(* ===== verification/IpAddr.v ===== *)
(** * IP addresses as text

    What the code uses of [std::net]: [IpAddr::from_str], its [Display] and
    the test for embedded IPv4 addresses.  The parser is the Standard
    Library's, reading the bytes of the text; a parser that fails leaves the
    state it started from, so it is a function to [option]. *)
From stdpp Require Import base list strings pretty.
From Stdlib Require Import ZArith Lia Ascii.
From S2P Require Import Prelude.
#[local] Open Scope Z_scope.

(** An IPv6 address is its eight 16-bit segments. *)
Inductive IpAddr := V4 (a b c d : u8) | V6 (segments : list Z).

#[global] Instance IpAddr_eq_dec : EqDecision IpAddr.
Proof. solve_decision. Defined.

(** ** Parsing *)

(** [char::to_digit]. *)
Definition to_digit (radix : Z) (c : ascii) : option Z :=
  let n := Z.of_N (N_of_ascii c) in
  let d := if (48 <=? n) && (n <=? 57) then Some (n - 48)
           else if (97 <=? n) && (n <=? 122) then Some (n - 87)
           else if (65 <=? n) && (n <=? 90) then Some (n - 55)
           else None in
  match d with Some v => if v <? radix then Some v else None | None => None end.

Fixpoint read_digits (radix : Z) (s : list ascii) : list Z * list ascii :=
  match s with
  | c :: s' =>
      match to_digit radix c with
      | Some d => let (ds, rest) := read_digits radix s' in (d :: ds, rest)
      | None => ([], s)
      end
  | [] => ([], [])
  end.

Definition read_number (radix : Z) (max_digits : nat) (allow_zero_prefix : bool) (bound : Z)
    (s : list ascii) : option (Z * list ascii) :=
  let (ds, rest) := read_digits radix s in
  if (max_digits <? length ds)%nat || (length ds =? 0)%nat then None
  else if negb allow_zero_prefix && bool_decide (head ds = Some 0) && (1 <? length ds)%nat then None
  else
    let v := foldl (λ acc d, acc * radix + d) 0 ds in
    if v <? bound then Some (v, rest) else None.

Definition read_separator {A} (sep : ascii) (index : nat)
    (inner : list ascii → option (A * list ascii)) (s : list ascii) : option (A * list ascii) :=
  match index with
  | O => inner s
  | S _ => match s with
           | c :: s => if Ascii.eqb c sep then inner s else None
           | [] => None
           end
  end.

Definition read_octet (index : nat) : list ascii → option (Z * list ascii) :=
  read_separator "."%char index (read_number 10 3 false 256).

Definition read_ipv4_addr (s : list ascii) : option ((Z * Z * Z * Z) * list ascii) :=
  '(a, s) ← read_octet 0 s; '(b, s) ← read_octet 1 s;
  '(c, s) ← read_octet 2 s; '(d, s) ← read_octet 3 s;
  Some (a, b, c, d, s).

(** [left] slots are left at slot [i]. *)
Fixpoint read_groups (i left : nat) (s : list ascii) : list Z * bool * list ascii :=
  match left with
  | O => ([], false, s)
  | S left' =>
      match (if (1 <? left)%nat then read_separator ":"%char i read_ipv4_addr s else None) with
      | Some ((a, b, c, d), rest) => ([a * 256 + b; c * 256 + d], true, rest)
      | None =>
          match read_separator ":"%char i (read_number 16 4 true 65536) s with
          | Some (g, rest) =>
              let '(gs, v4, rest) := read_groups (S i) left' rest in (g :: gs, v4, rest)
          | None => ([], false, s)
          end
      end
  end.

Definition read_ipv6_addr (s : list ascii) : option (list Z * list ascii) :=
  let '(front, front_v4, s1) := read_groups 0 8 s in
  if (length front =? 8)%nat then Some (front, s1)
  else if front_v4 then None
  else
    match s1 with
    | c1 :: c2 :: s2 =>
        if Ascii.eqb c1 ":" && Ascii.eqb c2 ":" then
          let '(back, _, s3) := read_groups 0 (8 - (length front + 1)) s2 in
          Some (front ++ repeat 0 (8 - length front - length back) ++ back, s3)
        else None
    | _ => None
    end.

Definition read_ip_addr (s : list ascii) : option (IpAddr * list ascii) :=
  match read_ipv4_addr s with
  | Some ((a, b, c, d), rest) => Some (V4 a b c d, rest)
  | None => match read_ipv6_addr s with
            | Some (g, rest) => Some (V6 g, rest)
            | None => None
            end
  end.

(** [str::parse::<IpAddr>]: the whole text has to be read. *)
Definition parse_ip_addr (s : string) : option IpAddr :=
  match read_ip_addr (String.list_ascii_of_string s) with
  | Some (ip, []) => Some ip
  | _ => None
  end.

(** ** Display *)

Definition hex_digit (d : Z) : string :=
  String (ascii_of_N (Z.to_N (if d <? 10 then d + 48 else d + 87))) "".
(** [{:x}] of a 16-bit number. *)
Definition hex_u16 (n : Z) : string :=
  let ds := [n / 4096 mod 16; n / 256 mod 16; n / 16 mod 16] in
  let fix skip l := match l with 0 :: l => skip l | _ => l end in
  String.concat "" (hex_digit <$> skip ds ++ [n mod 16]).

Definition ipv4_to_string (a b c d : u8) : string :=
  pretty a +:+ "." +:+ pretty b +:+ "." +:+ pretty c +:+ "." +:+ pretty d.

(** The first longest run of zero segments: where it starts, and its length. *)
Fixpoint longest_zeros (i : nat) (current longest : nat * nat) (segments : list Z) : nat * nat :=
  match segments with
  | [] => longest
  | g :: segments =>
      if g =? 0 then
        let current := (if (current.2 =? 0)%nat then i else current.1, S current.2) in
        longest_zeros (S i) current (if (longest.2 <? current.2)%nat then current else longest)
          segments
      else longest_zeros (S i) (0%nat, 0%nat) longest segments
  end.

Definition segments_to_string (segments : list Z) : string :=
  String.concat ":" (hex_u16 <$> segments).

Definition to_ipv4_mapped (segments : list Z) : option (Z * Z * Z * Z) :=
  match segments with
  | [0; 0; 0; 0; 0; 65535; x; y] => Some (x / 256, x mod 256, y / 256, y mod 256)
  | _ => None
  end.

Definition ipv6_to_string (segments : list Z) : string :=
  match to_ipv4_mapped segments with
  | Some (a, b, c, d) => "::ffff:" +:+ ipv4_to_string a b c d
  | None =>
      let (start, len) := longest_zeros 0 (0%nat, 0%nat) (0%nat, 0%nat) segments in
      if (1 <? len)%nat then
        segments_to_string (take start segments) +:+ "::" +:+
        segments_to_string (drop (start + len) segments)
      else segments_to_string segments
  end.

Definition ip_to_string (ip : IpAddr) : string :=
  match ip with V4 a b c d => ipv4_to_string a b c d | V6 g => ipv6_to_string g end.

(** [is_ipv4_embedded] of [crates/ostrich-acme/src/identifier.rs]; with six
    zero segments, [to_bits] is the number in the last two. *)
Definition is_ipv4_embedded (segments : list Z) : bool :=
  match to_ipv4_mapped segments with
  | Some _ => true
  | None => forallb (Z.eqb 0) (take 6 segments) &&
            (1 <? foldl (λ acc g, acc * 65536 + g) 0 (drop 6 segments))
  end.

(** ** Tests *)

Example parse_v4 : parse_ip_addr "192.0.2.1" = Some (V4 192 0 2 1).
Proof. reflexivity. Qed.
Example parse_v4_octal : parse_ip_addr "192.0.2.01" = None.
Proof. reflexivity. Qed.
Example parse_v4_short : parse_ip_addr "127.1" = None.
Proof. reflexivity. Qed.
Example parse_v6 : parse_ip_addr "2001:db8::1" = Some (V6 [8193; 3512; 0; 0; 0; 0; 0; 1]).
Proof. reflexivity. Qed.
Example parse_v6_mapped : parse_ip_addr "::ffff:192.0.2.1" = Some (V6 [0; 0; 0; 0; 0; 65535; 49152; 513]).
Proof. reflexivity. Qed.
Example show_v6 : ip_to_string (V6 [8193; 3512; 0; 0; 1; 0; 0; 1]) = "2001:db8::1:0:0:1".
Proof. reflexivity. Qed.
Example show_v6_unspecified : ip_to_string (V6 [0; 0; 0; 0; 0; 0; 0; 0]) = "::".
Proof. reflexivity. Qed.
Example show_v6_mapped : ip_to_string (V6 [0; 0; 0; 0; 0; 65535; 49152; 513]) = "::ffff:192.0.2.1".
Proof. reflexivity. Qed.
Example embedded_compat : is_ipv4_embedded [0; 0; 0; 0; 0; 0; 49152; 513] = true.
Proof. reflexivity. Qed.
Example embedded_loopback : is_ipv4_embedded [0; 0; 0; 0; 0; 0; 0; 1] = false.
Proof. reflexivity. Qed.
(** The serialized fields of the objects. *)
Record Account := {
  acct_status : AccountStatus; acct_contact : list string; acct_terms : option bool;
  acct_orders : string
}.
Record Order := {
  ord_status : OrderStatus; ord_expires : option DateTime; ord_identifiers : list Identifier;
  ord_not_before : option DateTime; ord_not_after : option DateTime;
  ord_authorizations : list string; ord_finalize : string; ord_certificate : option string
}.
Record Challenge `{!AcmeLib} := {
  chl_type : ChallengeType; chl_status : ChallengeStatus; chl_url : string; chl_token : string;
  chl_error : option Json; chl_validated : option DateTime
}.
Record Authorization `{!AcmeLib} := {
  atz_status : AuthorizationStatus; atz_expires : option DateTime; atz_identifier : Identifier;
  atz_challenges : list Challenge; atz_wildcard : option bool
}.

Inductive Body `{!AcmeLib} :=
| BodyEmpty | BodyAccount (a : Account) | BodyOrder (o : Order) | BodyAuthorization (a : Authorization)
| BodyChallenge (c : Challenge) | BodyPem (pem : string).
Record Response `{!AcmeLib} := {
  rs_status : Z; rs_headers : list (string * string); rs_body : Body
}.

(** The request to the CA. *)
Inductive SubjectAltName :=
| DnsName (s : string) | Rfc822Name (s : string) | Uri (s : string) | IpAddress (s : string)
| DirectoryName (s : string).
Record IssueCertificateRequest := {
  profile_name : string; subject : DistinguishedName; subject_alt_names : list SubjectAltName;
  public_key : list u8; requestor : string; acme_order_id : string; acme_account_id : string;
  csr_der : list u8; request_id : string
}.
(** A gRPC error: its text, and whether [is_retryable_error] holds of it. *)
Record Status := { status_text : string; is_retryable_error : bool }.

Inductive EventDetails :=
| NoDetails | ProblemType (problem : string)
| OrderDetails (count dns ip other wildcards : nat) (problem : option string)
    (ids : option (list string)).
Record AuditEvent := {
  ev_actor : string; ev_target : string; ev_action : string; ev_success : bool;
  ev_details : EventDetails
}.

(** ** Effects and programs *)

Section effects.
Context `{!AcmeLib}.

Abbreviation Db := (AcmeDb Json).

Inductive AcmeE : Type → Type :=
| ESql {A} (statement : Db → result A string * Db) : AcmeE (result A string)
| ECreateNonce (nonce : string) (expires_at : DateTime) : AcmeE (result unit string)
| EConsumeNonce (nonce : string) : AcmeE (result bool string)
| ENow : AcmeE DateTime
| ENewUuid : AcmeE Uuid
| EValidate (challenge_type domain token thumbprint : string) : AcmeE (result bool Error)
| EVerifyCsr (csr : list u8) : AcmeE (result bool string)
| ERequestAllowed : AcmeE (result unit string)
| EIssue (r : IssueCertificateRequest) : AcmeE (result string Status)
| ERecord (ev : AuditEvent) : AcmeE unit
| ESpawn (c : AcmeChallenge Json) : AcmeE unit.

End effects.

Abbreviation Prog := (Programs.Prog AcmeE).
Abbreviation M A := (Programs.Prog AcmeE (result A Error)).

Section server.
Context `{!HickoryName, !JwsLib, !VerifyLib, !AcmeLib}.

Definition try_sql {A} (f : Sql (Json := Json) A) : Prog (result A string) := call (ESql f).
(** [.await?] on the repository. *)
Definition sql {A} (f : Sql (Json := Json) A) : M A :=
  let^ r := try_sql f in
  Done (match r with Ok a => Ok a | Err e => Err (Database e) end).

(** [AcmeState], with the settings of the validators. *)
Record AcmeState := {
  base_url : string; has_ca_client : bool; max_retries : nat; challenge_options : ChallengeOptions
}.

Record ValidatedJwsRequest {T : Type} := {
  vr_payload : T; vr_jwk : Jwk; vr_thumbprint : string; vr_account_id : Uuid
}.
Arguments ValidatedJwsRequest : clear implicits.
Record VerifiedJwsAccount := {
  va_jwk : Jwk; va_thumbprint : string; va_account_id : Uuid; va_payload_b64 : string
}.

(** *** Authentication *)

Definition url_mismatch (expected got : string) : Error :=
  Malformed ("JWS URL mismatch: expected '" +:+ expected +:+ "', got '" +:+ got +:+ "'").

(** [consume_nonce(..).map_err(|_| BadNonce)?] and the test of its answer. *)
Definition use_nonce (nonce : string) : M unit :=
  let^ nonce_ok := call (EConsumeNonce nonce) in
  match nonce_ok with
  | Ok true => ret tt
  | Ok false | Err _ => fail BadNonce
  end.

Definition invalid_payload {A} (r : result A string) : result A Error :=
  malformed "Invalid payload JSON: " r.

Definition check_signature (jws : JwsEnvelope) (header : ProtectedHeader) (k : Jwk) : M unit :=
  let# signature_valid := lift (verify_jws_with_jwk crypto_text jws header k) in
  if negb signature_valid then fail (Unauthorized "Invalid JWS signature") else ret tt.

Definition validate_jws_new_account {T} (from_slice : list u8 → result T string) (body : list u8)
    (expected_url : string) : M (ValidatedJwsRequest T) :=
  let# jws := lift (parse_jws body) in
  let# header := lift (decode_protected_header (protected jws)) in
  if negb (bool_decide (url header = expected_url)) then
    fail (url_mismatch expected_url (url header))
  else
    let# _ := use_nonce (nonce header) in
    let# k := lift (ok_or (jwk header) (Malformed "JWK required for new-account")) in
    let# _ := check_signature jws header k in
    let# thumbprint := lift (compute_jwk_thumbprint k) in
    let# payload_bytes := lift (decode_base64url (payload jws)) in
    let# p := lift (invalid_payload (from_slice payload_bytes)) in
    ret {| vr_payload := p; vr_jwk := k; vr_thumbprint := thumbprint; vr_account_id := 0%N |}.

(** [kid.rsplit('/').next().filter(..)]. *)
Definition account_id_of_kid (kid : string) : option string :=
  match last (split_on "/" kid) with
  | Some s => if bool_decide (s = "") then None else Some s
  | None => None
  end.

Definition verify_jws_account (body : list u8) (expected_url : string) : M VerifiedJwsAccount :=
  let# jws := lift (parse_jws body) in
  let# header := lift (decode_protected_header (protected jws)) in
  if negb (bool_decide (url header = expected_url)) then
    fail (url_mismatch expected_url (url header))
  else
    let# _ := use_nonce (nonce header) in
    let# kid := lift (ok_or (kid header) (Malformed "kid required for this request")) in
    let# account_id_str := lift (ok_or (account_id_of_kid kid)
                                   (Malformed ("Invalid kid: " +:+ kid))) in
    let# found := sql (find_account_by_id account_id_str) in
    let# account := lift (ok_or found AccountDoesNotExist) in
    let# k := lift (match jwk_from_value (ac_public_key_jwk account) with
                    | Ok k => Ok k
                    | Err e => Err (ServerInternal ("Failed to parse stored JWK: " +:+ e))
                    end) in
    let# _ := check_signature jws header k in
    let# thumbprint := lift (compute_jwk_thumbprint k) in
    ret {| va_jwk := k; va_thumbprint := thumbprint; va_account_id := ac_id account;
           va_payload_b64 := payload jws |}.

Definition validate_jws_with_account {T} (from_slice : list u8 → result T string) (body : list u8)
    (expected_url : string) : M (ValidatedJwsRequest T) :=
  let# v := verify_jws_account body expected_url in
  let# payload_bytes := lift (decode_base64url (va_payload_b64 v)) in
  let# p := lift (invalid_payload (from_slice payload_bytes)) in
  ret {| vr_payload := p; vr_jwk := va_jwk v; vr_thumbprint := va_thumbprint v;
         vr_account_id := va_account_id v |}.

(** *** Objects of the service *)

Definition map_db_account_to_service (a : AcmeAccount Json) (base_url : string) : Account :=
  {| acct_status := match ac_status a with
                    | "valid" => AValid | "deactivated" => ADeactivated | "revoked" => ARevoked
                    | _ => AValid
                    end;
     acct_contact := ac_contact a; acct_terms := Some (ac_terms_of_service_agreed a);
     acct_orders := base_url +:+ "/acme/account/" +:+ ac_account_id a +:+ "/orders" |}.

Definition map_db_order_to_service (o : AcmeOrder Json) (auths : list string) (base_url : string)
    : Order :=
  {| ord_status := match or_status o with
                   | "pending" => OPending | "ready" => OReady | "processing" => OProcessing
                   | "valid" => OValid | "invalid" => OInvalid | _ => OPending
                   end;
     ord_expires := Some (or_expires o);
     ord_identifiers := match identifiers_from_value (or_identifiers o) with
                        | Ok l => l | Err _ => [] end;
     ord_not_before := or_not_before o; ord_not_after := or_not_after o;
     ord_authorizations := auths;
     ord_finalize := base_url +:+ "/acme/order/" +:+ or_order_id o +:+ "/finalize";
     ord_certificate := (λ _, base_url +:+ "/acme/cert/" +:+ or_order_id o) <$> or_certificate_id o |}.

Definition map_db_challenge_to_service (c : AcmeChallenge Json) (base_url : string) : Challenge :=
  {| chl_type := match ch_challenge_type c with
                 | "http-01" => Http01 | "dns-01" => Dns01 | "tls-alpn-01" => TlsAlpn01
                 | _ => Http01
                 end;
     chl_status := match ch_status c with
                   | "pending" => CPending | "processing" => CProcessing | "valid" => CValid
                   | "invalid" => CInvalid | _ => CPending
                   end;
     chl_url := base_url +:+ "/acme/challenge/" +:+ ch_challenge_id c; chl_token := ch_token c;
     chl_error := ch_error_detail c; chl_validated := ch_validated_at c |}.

→ **Task goal**: Reproduce exactly the first line of the listing and every line after it, through the one containing "the test for". Nothing else belongs in the output.

→ **Output**:
(* ===== verification/IpAddr.v ===== *)
(** * IP addresses as text

    What the code uses of [std::net]: [IpAddr::from_str], its [Display] and
    the test for embedded IPv4 addresses.  The parser is the Standard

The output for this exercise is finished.